Siri, the voice-activated virtual personal assistant that's enamored owners of the iPhone 4S since the device was launched in October, has been hit by another service outage.
Users began posting complaints about the latest outage to the Twitter Siri page on Wednesday, saying they couldn't get Siri to respond to voice commands because it couldn't connect to the network.
Siri connects to Apple's servers to process requests, and there's been speculation that perhaps the servers were overwhelmed by the unexpectedly high volume of traffic coming from Siri users.
Alternatively, wireless bandwidth or connections may be playing a role in the outages, Charles King, principal analyst at Pund-IT, told MacNewsWorld.
"Since Siri was the most notable new feature on the [iPhone 4S] and Apple hyped it accordingly, not having the necessary resources internally or via external providers suggests a stunning lack of foresight," King suggested.
Apple did not respond to requests for comment by press time.
Oy, Manzana! Que Pasa?
Siri works out of the box in a number of languages, according to Apple.

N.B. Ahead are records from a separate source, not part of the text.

(** X17.  When the server column keeps its own name (it is not one of the
    derived columns), [serve_adj_p1] has one cell per point, and on a point
    whose winner and server are both 1 or 2 the cell is the point result
    (+1 if player 1 won, -1 otherwise) times [1 - p] if the server won the
    point and times [p] if the receiver did. *)
Theorem add_serve_adjusted_contrib_player1 (df : DataFrame)
  (server_col winner_col : string) (p_server_win : option value)
  (df' : DataFrame) (q : Q) (winner server : Series) :
  server_col <> "serve_wins"%string ->
  server_col <> "serve_adj"%string ->
  getitem df winner_col = Ok winner ->
  getitem df server_col = Ok server ->
  add_serve_adjusted_contrib df server_col winner_col p_server_win
  = Ok (df', Some q) ->
  exists p1 : Series,
    getitem df' "serve_adj_p1" = Ok p1
    /\ length p1 = Nat.min (length winner) (length server)
    /\ forall (i : nat) (a b : Q),
         nth_error winner i = Some (Some a) ->
         nth_error server i = Some (Some b) ->
         a == 1 \/ a == 2 -> b == 1 \/ b == 2 ->
         exists y, nth i p1 None = Some y
                   /\ y == (if Qeq_bool a 1 then 1 else -1)
                           * (if Qeq_bool a b then 1 - q else q).
Proof.
  intros Hn1 Hn2 Hw Hs H.
  destruct (add_serve_adjusted_contrib_inv _ _ _ _ _ _ H)
    as [winner' [server0 [server' [Hw' [Hs' [Hsame [_ [_ [_ Hp1]]]]]]]]].
  rewrite Hw in Hw'. injection Hw' as <-.
  rewrite Hs in Hs'. injection Hs' as <-.
  rewrite (Hsame Hn1 Hn2) in Hp1. simpl vsub in Hp1. simpl vneg in Hp1.
  rewrite serve_adj_p1_cells in Hp1.
  eexists. split; [exact Hp1|]. split; [apply zip_with_length|].
  intros i a b Ha Hb Ha12 Hb12.
  rewrite (zip_with_nth_error (player1_cell q) winner server i _ _ None
             Ha Hb).
  unfold player1_cell. cbn [veqb].
  destruct Ha12 as [Ea | Ea], Hb12 as [Eb | Eb].
  - rewrite (Qeq_bool_eq a b), (Qeq_bool_eq b 1), (Qeq_bool_eq a 1)
      by (rewrite ?Ea, ?Eb; reflexivity).
    eexists. split; [reflexivity | ring].
  - rewrite (Qeq_bool_neq_false a b), (Qeq_bool_neq_false b 1),
      (Qeq_bool_eq a 1) by (rewrite ?Ea, ?Eb; try reflexivity; discriminate).
    eexists. split; [reflexivity | ring].
  - rewrite (Qeq_bool_neq_false a b), (Qeq_bool_eq b 1),
      (Qeq_bool_neq_false a 1)
      by (rewrite ?Ea, ?Eb; try reflexivity; discriminate).
    eexists. split; [reflexivity | ring].
  - rewrite (Qeq_bool_eq a b), (Qeq_bool_neq_false b 1),
      (Qeq_bool_neq_false a 1)
      by (rewrite ?Ea, ?Eb; try reflexivity; discriminate).
    eexists. split; [reflexivity | ring].
Qed.

Lemma add_serve_adjusted_contrib_player1_witness :
  exists p1 : Series,
    getitem
      [("server"%string, [Some 1; Some 1; Some 2; Some 2]);
       ("point_victor"%string, [Some 1; Some 2; Some 2; Some 2]);
       ("serve_wins"%string, [Some 1; Some 0; Some 1; Some 1]);
       ("serve_adj"%string,
        [Some (1 # 4); Some (-3 # 4); Some (1 # 4); Some (1 # 4)]);
       ("serve_adj_p1"%string,
        [Some (1 # 4); Some (-3 # 4); Some (-1 # 4); Some (-1 # 4)])]
      "serve_adj_p1" = Ok p1
    /\ length p1 = Nat.min 4 4
    /\ forall (i : nat) (a b : Q),
         nth_error [Some 1; Some 2; Some 2; Some 2] i = Some (Some a) ->
         nth_error [Some 1; Some 1; Some 2; Some 2] i = Some (Some b) ->
         a == 1 \/ a == 2 -> b == 1 \/ b == 2 ->
         exists y, nth i p1 None = Some y
                   /\ y == (if Qeq_bool a 1 then 1 else -1)
                           * (if Qeq_bool a b then 1 - (3 # 4) else 3 # 4).
Proof.
  apply (add_serve_adjusted_contrib_player1 example_frame "server"
           "point_victor" None _ (3 # 4)
           [Some 1; Some 2; Some 2; Some 2]
           [Some 1; Some 1; Some 2; Some 2]);
    try discriminate; try reflexivity.
Defined.

(** ** Exchanging the players *)

Lemma vabs_vneg (v : value) : vabs (vneg v) = vabs v.
Proof.
  destruct v as [[n d]|]; [|reflexivity]. simpl. unfold Qabs, Qopp. simpl.
  now rewrite Z.abs_opp.
Qed.

Lemma abs_negate (m : Series) : abs (negate m) = abs m.
Proof.
  unfold abs, negate. rewrite map_map. apply map_ext. apply vabs_vneg.
Qed.

Lemma isna_all_negate (m : Series) : isna_all (negate m) = isna_all m.
Proof.
  unfold isna_all, negate. induction m as [|[x|] m IH]; simpl; auto.
Qed.

Lemma opposite_vneg (v : value) : opposite (vneg v) v.
Proof. destruct v; simpl; [reflexivity | exact I]. Qed.

Lemma shift1_opposite (s t : Series) :
  Forall2 opposite s t -> Forall2 opposite (shift1 s) (shift1 t).
Proof.
  intros H. destruct H as [|a b s t Hab H]; [constructor|].
  unfold shift1. constructor; [exact I|].
  revert a b Hab. induction H as [|a' b' s t Hab' H IH]; intros a b Hab;
    [constructor|].
  change (removelast (a :: a' :: s)) with (a :: removelast (a' :: s)).
  change (removelast (b :: b' :: t)) with (b :: removelast (b' :: t)).
  constructor; [exact Hab|]. apply IH. exact Hab'.
Qed.

Lemma diff_negate (m : Series) :
  Forall2 opposite (diff (negate m)) (diff m).
Proof.
  unfold diff.
  assert (H : forall s t s' t',
             Forall2 opposite s t -> Forall2 opposite s' t' ->
             Forall2 opposite (zip_with vsub s s') (zip_with vsub t t')).
  { intros s t s' t' H. revert s' t'.
    induction H as [|a b s t Hab H IH]; intros s' t' H';
      [destruct H'; constructor|].
    destruct H' as [|a' b' s' t' Hab' H']; simpl; constructor.
    - destruct a, b, a', b'; simpl in *; try tauto.
      rewrite Hab, Hab'. ring.
    - apply IH. exact H'. }
  assert (Hn : Forall2 opposite (negate m) m).
  { unfold negate. induction m; constructor; auto using opposite_vneg. }
  apply H; [exact Hn | apply shift1_opposite; exact Hn].
Qed.

Lemma ewm_step_opposite (com f : Q) (s t : ewm_state) (c d : value) :
  opposite_states s t -> opposite c d ->
  opposite_states (ewm_step com f s c) (ewm_step com f t d).
Proof.
  intros [Hw [Ho [Hnw Hn]]] Hc. unfold ewm_step.
  assert (Hna : isna c = isna d) by (destruct c, d; simpl in *; tauto).
  rewrite Hn, Hna.
  destruct (weighted s) as [w|], (weighted t) as [w'|]; simpl in Hw;
    try contradiction.
  - destruct c as [x|], d as [x'|]; simpl in Hc; try contradiction.
    + assert (Eg : Qeq_bool w x = Qeq_bool w' x').
      { destruct (Qeq_bool w' x') eqn:E.
        - apply Qeq_bool_iff in E. apply Qeq_bool_iff.
          rewrite Hw, Hc, E. reflexivity.
        - apply Qeq_bool_neq_false. apply Qeq_bool_false in E.
          intros E'. apply E. rewrite Hw, Hc in E'. lra. }
      rewrite Eg. destruct (Qeq_bool w' x').
      * split; [exact Hw|]. split; [reflexivity|].
        split; [exact Hnw | reflexivity].
      * destruct (Qeq_bool com 1);
          (split; [|split; [reflexivity|split; [|reflexivity]]]); simpl.
        -- rewrite Hw, Hc, Ho. unfold Qdiv. ring.
        -- rewrite Ho. reflexivity.
        -- rewrite Hw, Hc, Ho, Hnw. unfold Qdiv. ring.
        -- exact Hnw.
    + split; [exact Hw|]. split; [simpl; rewrite Ho; reflexivity|].
      split; [exact Hnw | reflexivity].
  - split; [exact Hc|]. split; [exact Ho|].
    split; [exact Hnw | reflexivity].
Qed.

Lemma ewm_output_opposite (s t : ewm_state) :
  opposite_states s t -> opposite (ewm_output s) (ewm_output t).
Proof.
  intros [Hw [_ [_ Hn]]]. unfold ewm_output. rewrite Hn.
  destruct (1 <=? ewm_nobs t)%nat; [exact Hw | exact I].
Qed.

Lemma ewm_loop_opposite (com f : Q) (cs ds : Series) :
  Forall2 opposite cs ds ->
  forall s t, opposite_states s t ->
    Forall2 opposite (ewm_loop com f s cs) (ewm_loop com f t ds).
Proof.
  induction 1 as [|c d cs ds Hc _ IH]; intros s t Hst; simpl; constructor.
  - apply ewm_output_opposite, ewm_step_opposite; assumption.
  - apply IH. apply ewm_step_opposite; assumption.
Qed.

Lemma replace_zero_nan_opposite (s t : Series) :
  Forall2 opposite s t ->
  Forall2 opposite (replace_zero_nan s) (replace_zero_nan t).
Proof.
  induction 1 as [|a b s t Hab _ IH]; simpl; constructor; [|exact IH].
  destruct a as [x|], b as [y|]; simpl in Hab; try contradiction; [|exact I].
  assert (E : Qeq_bool x 0 = Qeq_bool y 0).
  { destruct (Qeq_bool y 0) eqn:E.
    - apply Qeq_bool_iff in E. apply Qeq_bool_iff. rewrite Hab, E.
      reflexivity.
    - apply Qeq_bool_neq_false. apply Qeq_bool_false in E.
      intros E'. apply E. rewrite Hab in E'. lra. }
  rewrite E. destruct (Qeq_bool y 0); [exact I | exact Hab].
Qed.

Lemma ffill_from_opposite (s t : Series) :
  Forall2 opposite s t ->
  forall a b, opposite a b ->
    Forall2 opposite (ffill_from a s) (ffill_from b t).
Proof.
  induction 1 as [|c d s t Hcd _ IH]; intros a b Hab; simpl;
    [constructor|].
  destruct c as [x|], d as [y|]; simpl in Hcd; try contradiction;
    constructor; auto.
Qed.

Lemma ewm_mean_opposite (s t : Series) (span : Z) :
  Forall2 opposite s t ->
  match ewm_mean s span, ewm_mean t span with
  | Ok a, Ok b => Forall2 opposite a b
  | Raise e, Raise e' => e = e'
  | _, _ => False
  end.
Proof.
  intros H. unfold ewm_mean. destruct (span <? 1)%Z; [reflexivity|].
  destruct H as [|c d cs ds Hc Hd]; [constructor|].
  assert (Hst : opposite_states (ewm_init (ewm_alpha span) c)
                               (ewm_init (ewm_alpha span) d)).
  { unfold ewm_init. split; [exact Hc|]. split; [reflexivity|].
    split; [reflexivity|]. destruct c, d; simpl in *; tauto. }
  constructor; [apply ewm_output_opposite; exact Hst|].
  apply ewm_loop_opposite; assumption.
Qed.

Lemma trend_signal_negate (m : Series) (params : SwingParams) :
  match trend_signal (negate m) params, trend_signal m params with
  | Ok s, Ok t => Forall2 opposite s t
  | Raise e, Raise e' => e = e'
  | _, _ => False
  end.
Proof.
  unfold trend_signal.
  pose proof (ewm_mean_opposite _ _ (trend_span params) (diff_negate m))
    as Hraw.
  destruct (ewm_mean (diff (negate m)) (trend_span params)) as [a|e],
    (ewm_mean (diff m) (trend_span params)) as [b|e'];
    try contradiction; cbn [bind]; [|exact Hraw].
  destruct (fill_zero_trend params); [|exact Hraw].
  apply ffill_from_opposite; [|exact I].
  apply replace_zero_nan_opposite. exact Hraw.
Qed.

Lemma sign_tests_cell (a b : value) :
  opposite a b ->
  vgt a zero = vlt b zero /\ vlt a zero = vgt b zero
  /\ vle a zero = vge b zero /\ vge a zero = vle b zero.
Proof.
  destruct a as [x|], b as [y|]; simpl; try contradiction;
    [|repeat split].
  intros Hab. unfold vle, vlt, vge, vgt, zero, Qltb.
  assert (E1 : Qle_bool x 0 = Qle_bool 0 y).
  { destruct (Qle_bool 0 y) eqn:E.
    - apply Qle_bool_iff in E. apply Qle_bool_iff. lra.
    - destruct (Qle_bool x 0) eqn:E'; [|reflexivity].
      apply Qle_bool_iff in E'.
      assert (Hy : 0 <= y) by lra. apply Qle_bool_iff in Hy. congruence. }
  assert (E2 : Qle_bool 0 x = Qle_bool y 0).
  { destruct (Qle_bool y 0) eqn:E.
    - apply Qle_bool_iff in E. apply Qle_bool_iff. lra.
    - destruct (Qle_bool 0 x) eqn:E'; [|reflexivity].
      apply Qle_bool_iff in E'.
      assert (Hy : y <= 0) by lra. apply Qle_bool_iff in Hy. congruence. }
  rewrite E1, E2. repeat split.
Qed.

It uses the processing power of the dual-core A5 chip in the iPhone 4S and communicates with Apple's data centers using 3G and WiFi networks.
The first outage reportedly occurred immediately after the iPhone 4S was launched last month, and the latest outage hit on Thursday.
Virtual personal assistants like Siri build on the information and services of the Web, and the challenges they face include semantics, context awareness, service delegation, and mass personalization, Tom Gruber, one of the cofounders of Siri, said in this presentation at the Semantic Technologies Conference in June 2009.
More on VPAs
Siri and other virtual personal assistants are essentially shared reusable knowledge-based systems, and they pose special requirements for interoperability, Gruber said in a 1993 paper on principles for the design of ontologies used for knowledge sharing.
"The more complex these features get, the more points of failure they have," Allen Nogee, a research director at In-Stat, told MacNewsWorld.
On the other hand, Siri is still in beta, and Gruber said during his presentation that virtual personal assistants get better with time.
That's probably because they amass more data in their knowledge bases and can make better inferences.
Solving Siri's Sounds of Silence
To date, Siri's outages have been relatively short, but that doesn't help matters.
"Like all outages, if they occur at the point in time that affects you, they are serious for you," In-Stat's Nogee pointed out.
"If I were a businessperson considering using Siri in my organization, this outage would definitely make me think twice," Pund-IT's King said. "There are other similar options such as Voice Assist that are definitely ready for prime time today."
Voice Assist lets users make calls, manage their emails, and send text messages from any phone using voice commands.
However, Siri is still in beta, and therefore people probably don't rely on it working too well, although that could change as time goes on, Nogee stated.
"It's important that Apple learns from this and gets the kinks out," Nogee added.
In the short run, Apple might tap Amazon S3 servers, but in the longer term the company might leverage its own cloud data centers or deploy more resources, King remarked.
This is the second technical problem to hit the iPhone 4S. It's already suffering from excessive power consumption, evoking widespread user complaints. Apple on Wednesday told AllThingsD this power issue was caused by a bug in iOS 5.